Dense flow around a sphere moving into a cloud of grains

¹ Laboratoire FAST, Université Paris-Sud, CNRS, Université Paris-Saclay, F-91405, Orsay, France
² LMO, CNRS, Université Paris-Sud, Université Paris-Saclay, F-91405, Orsay, France
³ CMAP, CNRS, Ecole Polytechnique, Université Paris-Saclay, F-91128 Palaiseau, France
⁴ SPHYNX/SPEC, CEA, CNRS, Université Paris-Saclay, F-91191, Gif-sur-Yvette, France

^* e-mail: antoine.seguin@u-psud.fr

Published online: 30 June 2017

Abstract

A bidimensional simulation of a sphere moving at constant velocity into a cloud of smaller spherical grains without gravity is presented with a non-smooth contact dynamics method.
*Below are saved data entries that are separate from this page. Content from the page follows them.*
(** A reviver that returns the pointers satisfying [pre] as they are
    leaves a document with such pointers, and the state, as they are. *)
Lemma internalize_id (pre : string -> Prop) :
  (forall k ref s, own_pointer k (JString ref) = [ref] -> pre ref ->
     rv k (JString ref) s = (Ok (JString ref), s)) ->
  forall d k s, Forall pre (pointers d ++ own_pointer k d) ->
    internalize rv k d s = (Ok d, s).
Proof.
  intros rv_pointer.
  induction d as [| b | n | str | items IH | props IH] using Doc_induction;
    intros k s Hpre; try (simpl; now apply rv_other).
  - simpl internalize. simpl in Hpre.
    destruct (is_ref_key k) eqn:Ek.
    + apply Forall_cons in Hpre as [Hpre _].
      apply rv_pointer; [simpl; now rewrite Ek | exact Hpre].
    + apply rv_other. simpl. now rewrite Ek.
  - rewrite internalize_array. simpl own_pointer in Hpre. rewrite app_nil_r in Hpre.
    assert (forall i s, Forall pre (pointers (JArray items)) ->
              internalize_elems rv i items s = (Ok items, s)) as Hl.
    { clear Hpre. induction IH as [|x r Hx _ IHr]; intros i s0 Hpre; simpl; [reflexivity|].
      simpl in Hpre. apply Forall_app in Hpre as [Hpx Hpr].
      rewrite (Hx (KIndex i) s0).
      - now rewrite (IHr (Datatypes.S i) s0 Hpr).
      - assert (own_pointer (KIndex i) x = []) as -> by (destruct x; reflexivity).
        now rewrite app_nil_r. }
    rewrite (Hl 0 s Hpre). now apply rv_other.
  - rewrite internalize_object. simpl own_pointer in Hpre. rewrite app_nil_r in Hpre.
    assert (forall s, Forall pre (pointers (JObject props)) ->
              internalize_fields rv props s = (Ok props, s)) as Hl.
    { clear Hpre. induction IH as [|[name x] r Hx _ IHr]; intros s0 Hpre; simpl; [reflexivity|].
      simpl in Hpre. rewrite app_assoc in Hpre. apply Forall_app in Hpre as [Hpx Hpr].
      simpl snd in Hx. rewrite (Hx (KProp name) s0 Hpx).
      now rewrite (IHr s0 Hpr). }
    rewrite (Hl s Hpre). now apply rv_other.
Qed.

(** A reviver that, in the state [s0], returns on the pointers satisfying
    [pre] without changing the state, walks a document with such pointers
    without changing the state. *)
Lemma internalize_frame (pre : string -> Prop) (s0 : S) :
  (forall k ref, own_pointer k (JString ref) = [ref] -> pre ref ->
     exists v, rv k (JString ref) s0 = (Ok v, s0)) ->
  forall d k, Forall pre (pointers d ++ own_pointer k d) ->
    exists d', internalize rv k d s0 = (Ok d', s0).
Proof.
  intros rv_pointer.
  induction d as [| b | n | str | items IH | props IH] using Doc_induction;
    intros k Hpre; try (eexists; simpl; now apply rv_other).
  - simpl internalize. simpl in Hpre.
    destruct (is_ref_key k) eqn:Ek.
    + apply Forall_cons in Hpre as [Hpre _].
      apply rv_pointer; [simpl; now rewrite Ek | exact Hpre].
    + eexists. apply rv_other. simpl. now rewrite Ek.
  - rewrite internalize_array. simpl own_pointer in Hpre. rewrite app_nil_r in Hpre.
    assert (forall i, Forall pre (pointers (JArray items)) ->
              exists items', internalize_elems rv i items s0 = (Ok items', s0)) as Hl.
    { clear Hpre. induction IH as [|x r Hx _ IHr]; intros i Hpre; simpl; [now eexists|].
      simpl in Hpre. apply Forall_app in Hpre as [Hpx Hpr].
      destruct (Hx (KIndex i)) as [x' Ex].
      { assert (own_pointer (KIndex i) x = []) as -> by (destruct x; reflexivity).
        now rewrite app_nil_r. }
      rewrite Ex. destruct (IHr (Datatypes.S i) Hpr) as [r' Er]. rewrite Er. now eexists. }
    destruct (Hl 0 Hpre) as [items' E]. rewrite E. eexists. now apply rv_other.
  - rewrite internalize_object. simpl own_pointer in Hpre. rewrite app_nil_r in Hpre.
    assert (Forall pre (pointers (JObject props)) ->
              exists props', internalize_fields rv props s0 = (Ok props', s0)) as Hl.
    { clear Hpre. induction IH as [|[name x] r Hx _ IHr]; intros Hpre; simpl; [now eexists|].
      simpl in Hpre. rewrite app_assoc in Hpre. apply Forall_app in Hpre as [Hpx Hpr].
      simpl snd in Hx. destruct (Hx (KProp name) Hpx) as [x' Ex]. rewrite Ex.
      destruct (IHr Hpr) as [r' Er]. rewrite Er. now eexists. }
    destruct (Hl Hpre) as [props' E]. rewrite E. eexists. now apply rv_other.
Qed.

(** A reviver that returns [f] of the pointer, on every pointer it
    returns from, makes of a document the same document with [f] applied
    to its pointers. *)
Lemma internalize_maps (f : string -> string) :
  (forall k ref s d' s', own_pointer k (JString ref) = [ref] ->
     rv k (JString ref) s = (Ok d', s') -> d' = JString (f ref)) ->
  forall d k s d' s', internalize rv k d s = (Ok d', s') -> d' = map_at f k d.
Proof.
  intros rv_pointer.
  induction d as [| b | n | str | items IH | props IH] using Doc_induction;
    intros k s d' s' H.
  - simpl in H. rewrite (rv_other k JNull s eq_refl) in H. now injection H as <- _.
  - simpl in H. rewrite (rv_other k (JBool b) s eq_refl) in H. now injection H as <- _.
  - simpl in H. rewrite (rv_other k (JNumber n) s eq_refl) in H. now injection H as <- _.
  - simpl internalize in H. unfold map_at.
    destruct (is_ref_key k) eqn:Ek.
    + apply (rv_pointer k str s d' s'); [simpl; now rewrite Ek | exact H].
    + rewrite (rv_other k (JString str) s) in H by (simpl; now rewrite Ek).
      now injection H as <- _.
  - rewrite internalize_array in H.
    assert (forall i s items' s', internalize_elems rv i items s = (Ok items', s') ->
              JArray items' = map_pointers f (JArray items)) as Hl.
    { clear H. induction IH as [|x r Hx _ IHr]; intros i s0 items' s0' H; simpl in H.
      - now injection H as <- _.
      - destruct (internalize rv (KIndex i) x s0) as [[x'|e] s1] eqn:Ex; [|discriminate].
        destruct (internalize_elems rv (Datatypes.S i) r s1) as [[r'|e] s2] eqn:Er;
          [|discriminate].
        injection H as <- _. apply Hx in Ex. apply IHr in Er.
        simpl in Er |- *. injection Er as ->. f_equal. f_equal.
        rewrite Ex. unfold map_at. now destruct x. }
    destruct (internalize_elems rv 0 items s) as [[items'|e] s1] eqn:El; [|discriminate].
    rewrite (rv_other k (JArray items') s1 eq_refl) in H. injection H as <- _.
    exact (Hl 0 s items' s1 El).
  - rewrite internalize_object in H.
    assert (forall s props' s', internalize_fields rv props s = (Ok props', s') ->
              JObject props' = map_pointers f (JObject props)) as Hl.
    { clear H. induction IH as [|[name x] r Hx _ IHr]; intros s0 props' s0' H; simpl in H.
      - now injection H as <- _.
      - destruct (internalize rv (KProp name) x s0) as [[x'|e] s1] eqn:Ex; [|discriminate].
        destruct (internalize_fields rv r s1) as [[r'|e] s2] eqn:Er; [|discriminate].
        injection H as <- _. apply Hx in Ex. apply IHr in Er.
        simpl in Er |- *. injection Er as ->. f_equal. f_equal.
        rewrite Ex. reflexivity. }
    destruct (internalize_fields rv props s) as [[props'|e] s1] eqn:El; [|discriminate].
    rewrite (rv_other k (JObject props') s1 eq_refl) in H. injection H as <- _.
    exact (Hl s props' s1 El).
Qed.

(** A property of the state that the reviver keeps at every pointer
    satisfying [pre] holds after the walk of a document with such
    pointers, if it held before. *)
Lemma internalize_invariant (pre : string -> Prop) (Inv : S -> Prop) :
  (forall k ref s, own_pointer k (JString ref) = [ref] -> pre ref -> Inv s ->
     Inv (snd (rv k (JString ref) s))) ->
  forall d k s, Forall pre (pointers d ++ own_pointer k d) -> Inv s ->
    Inv (snd (internalize rv k d s)).
Proof.
  intros rv_pointer.
  induction d as [| b | n | str | items IH | props IH] using Doc_induction;
    intros k s Hpre Hinv.
  - simpl. now rewrite (rv_other k JNull s eq_refl).
  - simpl. now rewrite (rv_other k (JBool b) s eq_refl).
  - simpl. now rewrite (rv_other k (JNumber n) s eq_refl).
  - simpl internalize. simpl in Hpre.
    destruct (is_ref_key k) eqn:Ek.
    + apply Forall_cons in Hpre as [Hpre _].
      apply rv_pointer; [simpl; now rewrite Ek | exact Hpre | exact Hinv].
    + rewrite (rv_other k (JString str) s) by (simpl; now rewrite Ek). exact Hinv.
  - rewrite internalize_array. simpl own_pointer in Hpre. rewrite app_nil_r in Hpre.
    assert (forall i s, Forall pre (pointers (JArray items)) -> Inv s ->
              Inv (snd (internalize_elems rv i items s))) as Hl.
    { clear Hpre Hinv.
      induction IH as [|x r Hx _ IHr]; intros i s0 Hpre Hinv; simpl; [exact Hinv|].
      simpl in Hpre. apply Forall_app in Hpre as [Hpx Hpr].
      specialize (Hx (KIndex i) s0).
      assert (own_pointer (KIndex i) x = []) as Hown by (destruct x; reflexivity).
      rewrite Hown, app_nil_r in Hx. specialize (Hx Hpx Hinv).
      destruct (internalize rv (KIndex i) x s0) as [[x'|e] s1]; [|exact Hx].
      specialize (IHr (Datatypes.S i) s1 Hpr Hx).
      now destruct (internalize_elems rv (Datatypes.S i) r s1) as [[r'|e] s2]. }
    specialize (Hl 0 s Hpre Hinv).
    destruct (internalize_elems rv 0 items s) as [[items'|e] s1]; [|exact Hl].
    now rewrite (rv_other k (JArray items') s1 eq_refl).
  - rewrite internalize_object. simpl own_pointer in Hpre. rewrite app_nil_r in Hpre.
    assert (forall s, Forall pre (pointers (JObject props)) -> Inv s ->
              Inv (snd (internalize_fields rv props s))) as Hl.
    { clear Hpre Hinv.
      induction IH as [|[name x] r Hx _ IHr]; intros s0 Hpre Hinv; simpl; [exact Hinv|].
      simpl in Hpre. rewrite app_assoc in Hpre. apply Forall_app in Hpre as [Hpx Hpr].
      specialize (Hx (KProp name) s0 Hpx Hinv). simpl snd in Hx.
      destruct (internalize rv (KProp name) x s0) as [[x'|e] s1]; [|exact Hx].
      specialize (IHr s1 Hpr Hx).
      now destruct (internalize_fields rv r s1) as [[r'|e] s2]. }
    specialize (Hl s Hpre Hinv).
    destruct (internalize_fields rv props s) as [[props'|e] s1]; [|exact Hl].
    now rewrite (rv_other k (JObject props') s1 eq_refl).
Qed.

(** A property of a pointer and a state, kept along a relation the
    reviver respects, and established by the reviver on every pointer it
    returns from, holds of every pointer in the state after the walk. *)
Section Established.
Context (R : S -> S -> Prop).
Context (R_refl : forall s, R s s) (R_trans : forall a b c, R a b -> R b c -> R a c).
Context (rv_R : forall k d s, R s (snd (rv k d s))).
Context (good : string -> S -> Prop).
Context (good_kept : forall ref a b, good ref a -> R a b -> good ref b).
Context (rv_good : forall k ref s, own_pointer k (JString ref) = [ref] ->
           match rv k (JString ref) s with
           | (Ok _, s') => good ref s'
           | (Err _, _) => True
           end).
A dense granular “cluster” zone of about constant solid fraction builds progressively around the moving sphere until a stationary regime appears with a constant upstream cluster size that increases with the initial solid fraction ϕ₀ of the cloud. A detailed analysis of the local strain rate and local stress fields inside the cluster reveals that, despite different spatial variations of strain and stresses, the local friction coeffcient μ appears to depend only on the local inertial number I as well as the local solid fraction ϕ, which means that a local rheology does exist in the present non parallel flow. The key point is that the spatial variations of I inside the cluster does not depend on the sphere velocity and explore only a small range between about 10⁻² and 10⁻¹. The influence of sidewalls is then investigated on the flow and the forces.